(** The optional exponent part: [e] or [E], an optional sign and at least
    one digit; anything else is not part of the number. *)
Definition readExponent (s : string) : Z :=
  match s with
  | String c r =>
      if Ascii.eqb c "e" || Ascii.eqb c "E" then
        let (eneg, r') := readSign r in
        let '(ev, ne, _) := readDigits r' 0 0 in
        if Nat.eqb ne 0 then 0%Z else if eneg then (- ev)%Z else ev
      else 0%Z
  | EmptyString => 0%Z
  end.

(** [parseFloat(s)]: skip leading white space, read the longest prefix that
    is a decimal literal ([Infinity] included); [NaN] when there is none. *)
Definition parseFloat (s : string) : number :=
  let (neg, s1) := readSign (trimStart s) in
  if startsWith s1 "Infinity" then Infinity neg else
  let '(ip, ni, r1) := readDigits s1 0 0 in
  let '(m, nf, r2) :=
    match r1 with
    | String "." r => readDigits r ip 0
    | _ => (ip, O, r1)
    end in
  if Nat.eqb (ni + nf) 0 then NaN
  else
    let e := readExponent r2 in
    let v := (Q2Qc (inject_Z m) * pow10 (e - Z.of_nat nf))%Qc in
    Finite (if neg then - v else v).

(** ** toFixed *)

Definition padZeros (width : nat) (s : string) : string :=
  String.app (string_of_list_ascii (repeat "0"%char (width - String.length s))) s.

(** Long division: the decimal digits of [r / d] after the point, at most
    [fuel] of them, stopping when the remainder vanishes. *)
Fixpoint fractionDigits (fuel : nat) (r d : N) : string :=
  match fuel with
  | O => EmptyString
  | S f =>
      if (r =? 0)%N then EmptyString
      else String (digitChar (10 * r / d)) (fractionDigits f ((10 * r) mod d) d)
  end.

Fixpoint dropZeros (s : string) : string :=
  match s with
  | String "0" r => dropZeros r
  | _ => s
  end.

Definition stripTrailingZeros (s : string) : string :=
  String.rev (dropZeros (String.rev s)).

(** [ToString(x)] for a finite [x >= 10^21]: exponent notation,
    [d.ddd...e+n].  The digits are those of the exact value (for a decimal
    fraction the expansion is finite and no longer than the bit length of the
    denominator). *)
Definition toStringLarge (q : Qc) : string :=
  let i := Z.to_N (Qfloor q) in
  let den := Npos (Qden q) in
  let r := (Z.to_N (Qnum q) mod den)%N in
  let ds := digits i in
  let all := stripTrailingZeros
               (String.app ds (fractionDigits (S (N.to_nat (N.log2 den))) r den)) in
  let e := digits (N.of_nat (String.length ds - 1)) in
  match all with
  | String d EmptyString => String d (String.app "e+" e)
  | String d rest => String d (String.app "." (String.app rest (String.app "e+" e)))
  | EmptyString => EmptyString
  end.

Definition Qc_abs (q : Qc) : Qc := if Qc_ltb q 0 then (- q)%Qc else q.

(** [x.toFixed(f)]: [n] is the integer for which [n / 10^f] is nearest to
    [|x|] (the larger one on a tie); the last [f] digits of [n] follow the
    point. *)
Definition toFixed (x : number) (f : nat) : string :=
  match x with
  | NaN => "NaN"
  | Infinity false => "Infinity"
  | Infinity true => "-Infinity"
  | Finite q =>
      let sign := if Qc_ltb q 0 then "-" else "" in
      let a := Qc_abs q in
      if Qc_ltb a (pow10 21) then
        let n := Z.to_N (Qfloor (a * pow10 (Z.of_nat f) + Q2Qc (1 # 2))%Qc) in
        let scale := (10 ^ N.of_nat f)%N in
        let ip := digits (n / scale) in
        match f with
        | O => String.app sign ip
        | _ => String.app sign
                 (String.app ip (String.app "." (padZeros f (digits (n mod scale)))))
        end
      else String.app sign (toStringLarge a)
  end.

(** ** Objects used as dictionaries *)

(** Own properties in creation order. *)
Definition object (V : Type) : Type := list (string * V).

Fixpoint get {V} (o : object V) (k : string) : option V :=
  match o with
  | [] => None
  | (k', v) :: r => if String.eqb k' k then Some v else get r k
  end.

(** [o[k] = v]: an existing property keeps its place, a new one goes last. *)
Fixpoint set {V} (o : object V) (k : string) (v : V) : object V :=
  match o with
  | [] => [(k, v)]
  | (k', v') :: r =>
      if String.eqb k' k then (k', v) :: r else (k', v') :: set r k v
  end.

(** An array index is the canonical decimal spelling of an integer below
    [2^32 - 1]. *)
Definition arrayIndex (k : string) : option N :=
  let '(v, n, rest) := readDigits k 0 0 in
  let canonical :=
    match k with
    | String "0" (String _ _) => false
    | _ => true
    end in
  if negb (Nat.eqb n 0) && negb (truthy rest) && canonical
     && (v <=? 4294967294)%Z
  then Some (Z.to_N v) else None.

Fixpoint insertIndex (x : N * string) (l : list (N * string)) : list (N * string) :=
  match l with
  | [] => [x]
  | y :: r => if (fst y <? fst x)%N then y :: insertIndex x r else x :: l
  end.

Definition indexKeys {V} (o : object V) : list (N * string) :=
  foldr insertIndex []
        (omap (fun kv => match arrayIndex (fst kv) with
                         | Some i => Some (i, fst kv)
                         | None => None
                         end) o).

Definition nameKeys {V} (o : object V) : list string :=
  omap (fun kv => match arrayIndex (fst kv) with
                  | Some _ => None
                  | None => Some (fst kv)
                  end) o.

(** [Object.keys(o)]: array indices in ascending numeric order, then the
    other keys in creation order. *)
Definition keys {V} (o : object V) : list string :=
  map snd (indexKeys o) ++ nameKeys o.

(** [Object.entries(o)] *)
Definition entries {V} (o : object V) : list (string * V) :=
  omap (fun k => match get o k with Some v => Some (k, v) | None => None end)
       (keys o).

(** ** Dates *)

(** A valid Date by its fields in local time ([getFullYear], [getMonth] from
    0, [getDate] from 1, [getHours], [getMinutes], [getSeconds]). *)
Record civil : Type := Civil {
  fullYear : N;
  monthIndex : nat;
  dayOfMonth : nat;
  hours : nat;
  minutes : nat;
  seconds : nat
}.

Inductive Date : Type :=
| InvalidDate
| ValidDate (c : civil).

Definition isLeap (y : N) : bool :=
  ((y mod 4 =? 0) && (negb (y mod 100 =? 0) || (y mod 400 =? 0)))%N.

Definition daysInMonth (y : N) (m : nat) : nat :=
  match m with
  | 1 => if isLeap y then 29 else 28
  | 3 | 5 | 8 | 10 => 30
  | _ => 31
  end.

Definition nextMonth (y : N) (m : nat) : N * nat :=
  if Nat.eqb m 11 then ((y + 1)%N, 0) else (y, S m).

Definition prevMonth (y : N) (m : nat) : N * nat :=
  match m with
  | O => ((y - 1)%N, 11)
  | S m' => (y, m')
  end.

(** Day [d >= 1] counted from the first of month [m] of year [y], carried
    into the following months while it overflows. *)
Fixpoint carryDay (fuel : nat) (y : N) (m : nat) (d : nat) : N * nat * nat :=
  match fuel with
  | O => (y, m, d)
  | S f =>
      if (d <=? daysInMonth y m)%nat then (y, m, d)
      else let (y', m') := nextMonth y m in
           carryDay f y' m' (d - daysInMonth y m)
  end.

(** [date.setDate(n)] for [n >= 0]: the time of day is kept. *)
Definition setDate (c : civil) (n : nat) : civil :=
  let '(y, m, d) :=
    match n with
    | O => let (y', m') := prevMonth (fullYear c) (monthIndex c) in
           (y', m', daysInMonth y' m')
    | _ => carryDay n (fullYear c) (monthIndex c) n
    end in
  Civil y m d (hours c) (minutes c) (seconds c).

(** [date.toLocaleDateString()] in the en-US locale: [M/D/YYYY]. *)
Definition toLocaleDateString (d : Date) : string :=
  match d with
  | InvalidDate => "Invalid Date"
  | ValidDate c =>
      template [digits (N.of_nat (S (monthIndex c))); "/";
                digits (N.of_nat (dayOfMonth c)); "/"; digits (fullYear c)]
  end.

(** ** Exceptions: a call returns a value or throws an Error with a message *)

Inductive completion (A : Type) : Type :=
| Return (a : A)
| Throw (message : string).
Arguments Return {A} a.
Arguments Throw {A} message.

(** [s.slice(-n)]: the last [n] characters, all of [s] when it is shorter. *)
Definition sliceLast (n : nat) (s : string) : string :=
  substring (String.length s - n) n s.

(** ** Promises, by their outcome *)

Inductive outcome (A : Type) : Type :=
| Resolved (a : A)
| Rejected (reason : string).
Arguments Resolved {A} a.
Arguments Rejected {A} reason.

(** [array.sort(compare)]: stable; [compare a b > 0] puts [a] after [b]. *)
Section Sort.
Context {A : Type} (after : A -> A -> bool).

Fixpoint insertSorted (x : A) (l : list A) : list A :=
  match l with
  | [] => [x]
  | y :: r => if after x y then y :: insertSorted x r else x :: l
  end.

Definition sort (l : list A) : list A := foldr insertSorted [] l.
End Sort.

End JS.

(* ===================================================================== *)
(** * Ledger ingestion and reporting-day grouping ([csvProcessor.ts])      *)
(* ===================================================================== *)

Module CsvProcessor.
Import JS.

Record ShopifyTransaction : Type := {
  ident : string;            (* id *)
  orderNumber : string;
  dateTime : string;
  customerName : string;
  amount : number;
  fee : number;
  net : number;
  type_ : string;            (* type *)
  cardBrand : string;
  currency : string;
  sourceFile : string
}.

Record DailyGroup : Type := {
  date : string;
  subtotal : number;
  subtotalFees : number;
  subtotalNet : number;
  count : nat;
  transactions : list ShopifyTransaction
}.

Record ReportSummary : Type := {
  dateRange : string;
  totalAmount : number;
  totalFees : number;
  totalNet : number;
  transactionCount : nat;
  dailyGroups : list DailyGroup;
  allTransactions : list ShopifyTransaction
}.

(** An input file with what Papa.parse reports for it: the rows of
    [results.data] (objects keyed by the header names) or an error. *)
Record File : Type := {
  fileName : string;
  papaParse : outcome (list (object string))
}.

Infix "||:" := or_else (at level 55, right associativity).

(** [row[k]] in a chain of [||]: a missing column is as falsy as an empty one. *)
Definition field (row : object string) (k : string) : string :=
  default "" (get row k).

(** [.replace(/[^0-9.-]+/g, "")] *)
Definition cleanNumber (s : string) : string :=
  removeAll (fun c => negb (isDigit c || Ascii.eqb c "." || Ascii.eqb c "-")) s.

(** [(Math.round(a * 100) + Math.round(b * 100)) / 100] *)
Definition centAdd (a b : number) : number :=
  divLit (add (Math_round (mulLit a 100)) (Math_round (mulLit b 100))) 100.

(** [list.reduce((sum, t) => sum + Math.round(f(t) * 100), 0) / 100] *)
Definition centTotal {A} (f : A -> number) (l : list A) : number :=
  divLit (fold_left (fun sum t => add sum (Math_round (mulLit (f t) 100))) l zero) 100.

Section Host.
(** The host's clock and Date implementation (parsing and epoch time depend
    on the engine and on the local time zone). *)
Variable newDate : string -> Date.          (* new Date(s) *)
Variable getTime : Date -> number.          (* d.getTime() *)
Variable now : Date.                        (* new Date() *)
Variable toISOString : Date -> string.

Definition getReportingDateString (isoString : string) : string :=
  let date := newDate isoString in
  let date :=
    match date with
    | ValidDate c =>
        (* Rule: 4:00 PM (16:00) and later belongs to the next reporting day *)
        if (16 <=? hours c)%nat
        then ValidDate (setDate c (dayOfMonth c + 1))
        else date
    | InvalidDate => date       (* getHours() is NaN *)
    end in
  toLocaleDateString date.

Definition newGroup (tDate : string) : DailyGroup :=
  {| date := tDate; transactions := [];
     subtotal := zero; subtotalFees := zero; subtotalNet := zero;
     count := 0 |}.

(** The statements after the group selection in the loop body. *)
Definition appendTransaction (g : DailyGroup) (t : ShopifyTransaction) : DailyGroup :=
  {| date := date g;
     transactions := transactions g ++ [t];
     subtotal := centAdd (subtotal g) (amount t);
     subtotalFees := centAdd (subtotalFees g) (fee t);
     subtotalNet := centAdd (subtotalNet g) (net t);
     count := count g + 1 |}.

(** One iteration of [transactions.forEach]; the state is [dailyGroups]
    and [currentGroup]. *)
Definition groupStep (st : list DailyGroup * option DailyGroup)
           (t : ShopifyTransaction) : list DailyGroup * option DailyGroup :=
  let '(dailyGroups, currentGroup) := st in
  let tDate := getReportingDateString (dateTime t) in
  let '(dailyGroups, currentGroup) :=
    match currentGroup with
    | Some g =>
        if negb (String.eqb (date g) tDate)
        then (dailyGroups ++ [g], newGroup tDate)
        else (dailyGroups, g)
    | None => (dailyGroups, newGroup tDate)
    end in
  (dailyGroups, Some (appendTransaction currentGroup t)).

Definition groupLoop (transactions : list ShopifyTransaction)
  : list DailyGroup * option DailyGroup :=
  fold_left groupStep transactions ([], None).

Exercise description:
From the listing above, copy every line that holds the string "after".

Your response:
(** Long division: the decimal digits of [r / d] after the point, at most
(** [array.sort(compare)]: stable; [compare a b > 0] puts [a] after [b]. *)
Context {A : Type} (after : A -> A -> bool).
  | y :: r => if after x y then y :: insertSorted x r else x :: l
(** The statements after the group selection in the loop body. *)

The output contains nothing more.